Intanto il consiglio comunale riunitosi in seduta straordinaria l’11 luglio ha diramato un comunicato definito dai più “duro”. Chiede sostanzialmente il rispetto degli accordi firmati il 09 luglio 2013. Dimenticando di accennare alle “bonifiche del territorio”. Sono altre a quanto pare le esigenze, come dimostrato in questo articolo dello scorso settembre.

Tiene banco l’atteggiamento guerrigliero di Crocetta. Un copione già visto, dicono i No Muos. Al momento il presidente della Regione Siciliana, dopo aver dichiarato che “difenderò la Raffineria di Gela ed i lavoratori fino alla fine, a costo di apparire come l’ultimo samurai” e “fosse stato per me non l’avrei mai fatta costruire”, minaccia di revocare i permessi di esplorazione. Poco più di un mese fa, il 4 giugno, lo stesso Crocetta ha però firmato un protocollo d’intesa con Assomineraria ed Enimed, subito contestato dagli ambientalisti, sullo sfruttamento delle risorse minerarie nell’isola.

In cambio, come conferma il sito livesicilia, i petrolieri si impegnavano “ad assumere iniziative per il rilancio delle attività produttive, per il miglioramento del monitoraggio ambientale e della sicurezza e iniziative per il mantenimento e il rilancio dell’impegno occupazionale”. Inoltre giorno 6 luglio, mentre la protesta era già in corso, il ministero dell’Ambiente ha dato parere positivo al progetto denominato “offshore ibleo”. In realtà si tratta di un vasto programma di perforazione che l’Eni intende perseguire persino lungo il tratto di costa che va da Gela a Licata. A nulla è valsa l’opposizione di Greenpeace.

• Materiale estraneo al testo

(* ===== verification/Room.v ===== *)
(** * The room stream of the streaming demo (examples/streaming-demo/main.go)

    [GET /chat/rooms/:room/stream]: subscribe, send the history, announce the
    participant, then forward the events of the channel until it is closed or
    the client is gone, and at the end unsubscribe, announce the departure and
    close the stream.  The hub is the state the requests share.  Other
    goroutines act on it between any two statements of this one: [others p] is
    what they did to the hub at the point [p].  The loop takes fuel, with
    [None] for a stream that is still running. *)

From S2P Require Import Prelude GoStd Scan NetURL Wire Validation Reqctx Reply Streaming Demos Chat.
From Stdlib Require Import Ascii.

Local Open Scope string_scope.
Local Open Scope list_scope.

(** Where the handler is when others act: what it does next. *)
Inductive point :=
  | PNewStream
  | PRefused                (* [unsubscribe], when there is no stream *)
  | PHistory (k : nat)      (* the write of the k-th event of the history *)
  | PJoin                   (* the locked part of the first announcement *)
  | PJoinSend (k : nat)     (* its k-th send *)
  | PReceive (k : nat)      (* the k-th receive *)
  | PWrite (k : nat)        (* the write of what it gave *)
  | PUnsubscribe            (* the deferred calls *)
  | PLeave
  | PLeaveSend (k : nat)
  | PClose.

Section Room.
Context {V : Type} `{Unicode} `{Msgpack V} `{Validator V} `{Boxed chatEvent V}.
Variable order : gmap string nat -> list nat.
Variable others : point -> chatHub -> chatHub.

Definition meanwhile (p : point) : M V chatHub unit :=
  h ← get_world;
  put_world (others p h).

Definition writeChatEvent (sw : nat) (event : chatEvent) : M V chatHub (option error) :=
  match Marshal (PValue (Some (box event))) with
  | Err err => mret (Some err)
  | Ok payload => r ← SW_Write sw (Some payload); mret r.2
  end.

(** The closure [unsubscribe]; closing a closed channel panics. *)
Definition run_unsubscribe (roomName id : string) : M V chatHub unit :=
  h ← get_world;
  match unsubscribe h roomName id with
  | Some h => put_world h
  | None => panic (PanicString "close of closed channel")
  end.

(** The send loop of [publish]. *)
Fixpoint send_each (sends : nat -> point) (k : nat) (event : chatEvent) (subs : list nat)
    : M V chatHub unit :=
  match subs with
  | [] => mret tt
  | ch :: subs =>
      _ ← meanwhile (sends k);
      h ← get_world;
      match publish_send h event ch with
      | None => panic (PanicString "send on closed channel")
      | Some h => _ ← put_world h; send_each sends (S k) event subs
      end
  end.

(** [chat.publish(roomName, newSystemEvent(roomName, text))]. *)
Definition publish_system (lock : point) (sends : nat -> point) (roomName text : string)
    : M V chatHub unit :=
  now1 ← time_Now;
  now2 ← time_Now;
  _ ← meanwhile lock;
  h ← get_world;
  let '(e, subs, h) := publish_locked h roomName (newSystemEvent now1 now2 roomName text) in
  _ ← put_world h;
  send_each sends 0 e (order subs).

(** The deferred function. *)
Definition leave (roomName id : string) (sw : nat) : M V chatHub unit :=
  _ ← meanwhile PUnsubscribe;
  _ ← run_unsubscribe roomName id;
  _ ← publish_system PLeave PLeaveSend roomName "A participant left the room.";
  _ ← meanwhile PClose;
  _ ← SW_Close sw;
  mret tt.

(** The loop over the history: true when it was sent to its end. *)
Fixpoint send_history (sw k : nat) (events : list chatEvent) : M V chatHub bool :=
  match events with
  | [] => mret true
  | event :: events =>
      _ ← meanwhile (PHistory k);
      err ← writeChatEvent sw event;
      match err with
      | Some _ => mret false
      | None => send_history sw (S k) events
      end
  end.

(** The k-th receive, after what the others did. *)
Definition await (k ch : nat) : M V chatHub received :=
  _ ← meanwhile (PReceive k);
  h ← get_world;
  let '(r, h) := receive h ch in
  _ ← put_world h;
  mret r.

(** [range events]. *)
Fixpoint forward (roomName id : string) (sw ch fuel k : nat) : M V chatHub (option (option error)) :=
  match fuel with
  | O => mret None
  | S fuel =>
      r ← await k ch;
      match r with
      | RWaits => forward roomName id sw ch fuel (S k)
      | RClosed =>
          _ ← log_record (mkLog LevelDebug "chat subscriber stream ended"
                [("room", AString roomName); ("subscriber", AString id)]);
          mret (Some None)
      | REvent event =>
          _ ← meanwhile (PWrite k);
          err ← writeChatEvent sw event;
          match err with
          | Some _ => mret (Some None)
          | None => forward roomName id sw ch fuel (S k)
          end
      end
  end.

Definition room_body (roomName id : string) (history : list chatEvent) (sw ch fuel : nat)
    : M V chatHub (option (option error)) :=
  sent ← send_history sw 0 history;
  if negb sent then mret (Some None)
  else
    _ ← publish_system PJoin PJoinSend roomName "A participant joined the room.";
    forward roomName id sw ch fuel 0.

(** [chat.subscribe]. *)
Definition run_subscribe (roomName : string) : M V chatHub (string * list chatEvent * nat) :=
  now ← time_Now;
  h ← get_world;
  let '(id, history, ch, h) := subscribe h now roomName in
  _ ← put_world h;
  mret (id, history, ch).

Definition get_room_stream (fuel : nat) : M V chatHub (option (option error)) :=
  c ← get_ctx;
  let roomName := normalizeRoomName (Param c "room") in
  '(id, history, ch) ← run_subscribe roomName;
  _ ← meanwhile PNewStream;
  r ← NewStream 200 (Some {["x-stream" := "chat-room"]});
  match r with
  | Err err =>
      _ ← meanwhile PRefused;
      _ ← run_unsubscribe roomName id;
      mret (Some (Some err))
  | Ok sw => defer_fuel (leave roomName id sw) (room_body roomName id history sw ch fuel)
  end.
End Room.
(** C20.  What the client of a room gets, whatever the others do between the
    statements of the handler.  When the handler returns, the reply is that of
    the documented streaming handler, stream errors included, on the events of
    the snapshot it took when it subscribed, followed by the events it received
    from its channel in order.  While it runs, the reply is an open stream with
    exactly the snapshot and the events received so far. *)
Theorem room_stream_delivers fuel st r st' :
  let now k := clock (st_env st) (k + ticks (st_env st)) in
  let name := normalizeRoomName (Param (st_ctx st) "room") in
  let headers := Some {["x-stream" := "chat-room"]} in
  let '(id, hist, ch, h) := subscribe (shared_world st) (now 0%nat) name in
  let sent := map enc (hist ++ room_events name hist ch fuel (now 1%nat) (now 2%nat) h) in
  get_room_stream order others fuel st = (Returns r, st') ->
  match r with
  | Some r => exists st'',
      stream_all 200 headers sent st = (Returns r, st'') /\ stream_part st' = stream_part st''
  | None => exists sw st1 st'',
      NewStream 200 headers st = (Returns (Ok sw), st1) /\ chunks_written sw sent st1 = Some st'' /\
      stream_part st' = stream_part st''
  end.
Proof.
  intros now name headers. destruct (subscribe _ _ name) as [[[id hist] ch] h] eqn:E. intros sent.
  unfold get_room_stream, run_subscribe, stream_all. rewrite !bind_run. cbn [get_ctx]. fold name.
  rewrite !bind_run, time_Now_run, bind_run, get_world_run.
  change (clock (st_env st) (ticks (st_env st))) with (now 0%nat). unfold shared_world in E.
  cbn [st_env world]. rewrite E, bind_run, put_world_run. unfold mret at 1, M_ret at 1.
  rewrite bind_run, meanwhile_run. set (st0 := set_env_world _ (others PNewStream _)). rewrite bind_run.
  destruct (new_stream_same 200 headers st0 st eq_refl) as (Hr & Hp & He). fold headers.
  destruct (new_stream_valid 200 headers st0) as [(err & st1 & HN)|(sw & st1 & HN & Hsw)]; rewrite HN in *;
    destruct (NewStream _ _ st) as [o st1'] eqn:HN'; cbn [fst snd] in Hr, Hp, He; subst o.
  { rewrite bind_run, meanwhile_run, bind_run.
    destruct (run_unsubscribe name id _) as [[u|q] st2] eqn:Eu; [|done].
    intros [= <- <-]. exists st1'. split; [done|]. by rewrite (run_unsubscribe_part _ _ _ _ _ Eu). }
  intros Hd. pose proof (body_chunks name id hist sw ch fuel (now 1%nat) (now 2%nat) st1 st1' r st' Hp Hsw) as Hb.
  assert (shared_world st1 = others PNewStream h) as Hh by (unfold shared_world; by rewrite He).
  rewrite Hh, He in Hb. specialize (Hb eq_refl eq_refl Hd). destruct r as [r|]; [exact Hb|].
  destruct Hb as (st'' & Hb & Hq). by exists sw, st1', st''.
Qed.
End Room.
(* ===== verification/ChatRooms.v ===== *)
(** * The clients of a chat room (examples/streaming-demo/main.go)

    Room.v runs one handler of the room stream, with what the others do to the
    hub as an argument.  Here the handlers of any number of clients and the
    posts are goroutines of one system over the hub of Chat.v: between any two
    statements of one of them the others run, and a write to a client may fail
    at any time. *)

From S2P Require Import Prelude GoStd NetURL Wire Validation Reqctx Chat.
From Stdlib Require Import Ascii.

Local Open Scope string_scope.
Local Open Scope list_scope.

(** Where the handler of a client is.  The announcements are publishers of the
    hub, named by their positions. *)
Inductive room_pc :=
  | ROpening (hist : list chatEvent)        (* before NewStream *)
  | RRefused                                (* NewStream failed *)
  | RSnapshot (rest : list chatEvent)       (* the loop over the history *)
  | RJoining (k : nat)                      (* the sends of "joined" *)
  | RForward                                (* waiting for an event *)
  | RWrite (e : chatEvent)                  (* writing it *)
  | RLeaving                                (* before the deferred unsubscribe *)
  | RParting                                (* before publishing "left" *)
  | RClosing (k : nat)                      (* its sends *)
  | RReturned
  | RPanicked.                              (* in the deferred function *)

(** [rt_written] has the events written to the client; [rt_room] is the
    handler's [roomName]. *)
Record room_client := mkRoomClient {
  rt_room : string;
  rt_id : string;
  rt_chan : nat;
  rt_history : list chatEvent;
  rt_written : list chatEvent;
  rt_pc : room_pc;
}.

Definition at_pc (t : room_client) (pc : room_pc) : room_client :=
  mkRoomClient (rt_room t) (rt_id t) (rt_chan t) (rt_history t) (rt_written t) pc.

(** A successful write of [e]. *)
Definition wrote (t : room_client) (e : chatEvent) (pc : room_pc) : room_client :=
  mkRoomClient (rt_room t) (rt_id t) (rt_chan t) (rt_history t) (rt_written t ++ [e]) pc.

Record rooms_config := mkRoomsConfig {
  rc_chat : chat;
  rc_clients : list room_client;
}.

Definition rooms_start : rooms_config := mkRoomsConfig new_chat [].

Definition sent_all (ps : list publisher) (k : nat) : Prop :=
  exists e, ps !! k = Some (mkPublisher e []).

(** The statements that leave the hub alone. *)
Inductive client_step (ps : list publisher) (t : room_client) : room_client -> Prop :=
  | cl_opened hist : rt_pc t = ROpening hist -> client_step ps t (at_pc t (RSnapshot hist))
  | cl_refused hist : rt_pc t = ROpening hist -> client_step ps t (at_pc t RRefused)
  | cl_snapshot e rest :
      rt_pc t = RSnapshot (e :: rest) -> client_step ps t (wrote t e (RSnapshot rest))
  | cl_snapshot_fails e rest :
      rt_pc t = RSnapshot (e :: rest) -> client_step ps t (at_pc t RLeaving)
  | cl_joined k : rt_pc t = RJoining k -> sent_all ps k -> client_step ps t (at_pc t RForward)
  | cl_write e : rt_pc t = RWrite e -> client_step ps t (wrote t e RForward)
  | cl_write_fails e : rt_pc t = RWrite e -> client_step ps t (at_pc t RLeaving)
  | cl_closed k : rt_pc t = RClosing k -> sent_all ps k -> client_step ps t (at_pc t RReturned).

(** A panic in the sends of publisher [k] unwinds its goroutine: the deferred
    function runs, or is cut short. *)
Definition unwind (k : nat) (t : room_client) : room_client :=
  match rt_pc t with
  | RJoining k' => if (k =? k')%nat then at_pc t RLeaving else t
  | RClosing k' => if (k =? k')%nat then at_pc t RPanicked else t
  | _ => t
  end.

(** After the unsubscription. *)
Definition unsubscribed (pc : room_pc) : option room_pc :=
  match pc with
  | RLeaving => Some RParting
  | RRefused => Some RReturned
  | _ => None
  end.

(** The text of the announcement a handler is about to publish, and its sends. *)
Definition announcing (pc : room_pc) (k : nat) : option (string * room_pc) :=
  match pc with
  | RSnapshot [] => Some ("A participant joined the room.", RJoining k)
  | RParting => Some ("A participant left the room.", RClosing k)
  | _ => None
  end.

Section Steps.
Context `{Unicode}.

Inductive rooms_step : rooms_config -> rooms_config -> Prop :=
  | rs_enter h ps l vs p ts now room id hist ch h' :
      let name := normalizeRoomName room in
      subscribe h now name = (id, hist, ch, h') ->
      rooms_step (mkRoomsConfig (mkChat h ps l vs p) ts)
        (mkRoomsConfig
           (mkChat h' ps l (vs ++ [mkView (normalizeRoomName name) (length l) [] []]) p)
           (ts ++ [mkRoomClient name id ch hist [] (ROpening hist)]))
  | rs_client c ts i t t' :
      ts !! i = Some t -> client_step (publishers c) t t' ->
      rooms_step (mkRoomsConfig c ts) (mkRoomsConfig c (<[i := t']> ts))
  | rs_announce h ps l vs p ts i t text pc now1 now2 e subs order h' :
      ts !! i = Some t -> announcing (rt_pc t) (length ps) = Some (text, pc) ->
      publish_locked h (rt_room t) (newSystemEvent now1 now2 (rt_room t) text) = (e, subs, h') ->
      collected subs order ->
      rooms_step (mkRoomsConfig (mkChat h ps l vs p) ts)
        (mkRoomsConfig (mkChat h' (ps ++ [mkPublisher e order]) (l ++ [e]) vs p)
           (<[i := at_pc t pc]> ts))
  | rs_post h ps l vs p ts name event e subs order h' :      (* POST .../messages *)
      publish_locked h name event = (e, subs, h') -> collected subs order ->
      rooms_step (mkRoomsConfig (mkChat h ps l vs p) ts)
        (mkRoomsConfig (mkChat h' (ps ++ [mkPublisher e order]) (l ++ [e]) vs p) ts)
  | rs_send h ps l vs p ts k e ch todo h' :
      ps !! k = Some (mkPublisher e (ch :: todo)) -> publish_send h e ch = Some h' ->
      rooms_step (mkRoomsConfig (mkChat h ps l vs p) ts)
        (mkRoomsConfig
           (mkChat h' (<[k := mkPublisher e todo]> ps) l
              (if full h ch then alter (lose e) ch vs else vs) p) ts)
  | rs_send_panics h ps l vs p ts k e ch todo :
      ps !! k = Some (mkPublisher e (ch :: todo)) -> publish_send h e ch = None ->
      rooms_step (mkRoomsConfig (mkChat h ps l vs p) ts)
        (mkRoomsConfig (mkChat h (<[k := mkPublisher e []]> ps) l vs true) (map (unwind k) ts))
  | rs_unsubscribe h ps l vs p ts i t pc h' :
      ts !! i = Some t -> unsubscribed (rt_pc t) = Some pc ->
      unsubscribe h (rt_room t) (rt_id t) = Some h' ->
      rooms_step (mkRoomsConfig (mkChat h ps l vs p) ts)
        (mkRoomsConfig (mkChat h' ps l vs p) (<[i := at_pc t pc]> ts))
  | rs_unsubscribe_panics h ps l vs p ts i t pc :
      ts !! i = Some t -> unsubscribed (rt_pc t) = Some pc ->
      unsubscribe h (rt_room t) (rt_id t) = None ->
      rooms_step (mkRoomsConfig (mkChat h ps l vs p) ts)
        (mkRoomsConfig (mkChat h ps l vs true) (<[i := at_pc t RPanicked]> ts))
  | rs_receive h ps l vs p ts i t e h' :
      ts !! i = Some t -> rt_pc t = RForward -> receive h (rt_chan t) = (REvent e, h') ->
      rooms_step (mkRoomsConfig (mkChat h ps l vs p) ts)
        (mkRoomsConfig (mkChat h' ps l (alter (see e) (rt_chan t) vs) p)
           (<[i := at_pc t (RWrite e)]> ts))
  | rs_closed h ps l vs p ts i t h' :
      ts !! i = Some t -> rt_pc t = RForward -> receive h (rt_chan t) = (RClosed, h') ->
      rooms_step (mkRoomsConfig (mkChat h ps l vs p) ts)
        (mkRoomsConfig (mkChat h ps l vs p) (<[i := at_pc t RLeaving]> ts)).
End Steps.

La sagra delle ipocrisie e delle falsità termina, almeno per ora, con il principale sponsor del governo Crocetta. Nonché capo degli industriali siciliani e proveniente proprio dal territorio nisseno. In un’intervista al giornale La Sicilia rilasciata il 13 luglio, Antonello Montante dice che non bisogna bagnarsi prima che piova e che i piani industriali si devono saper leggere. L’arrogante avviso vale anche per Claudio Vincenti, viceministro per lo Sviluppo, che all’Ansa ha riferito di avere invitato l’azienda a presentare in breve tempo “un vero piano industriale”?

Di chi è insomma la colpa dell’abbandono della Raffineria di Gela? Secondo Montante, il responsabile è l’immobilismo siciliano. Perciò chiede “tempi certi per la burocrazia”. Sì, avete letto bene.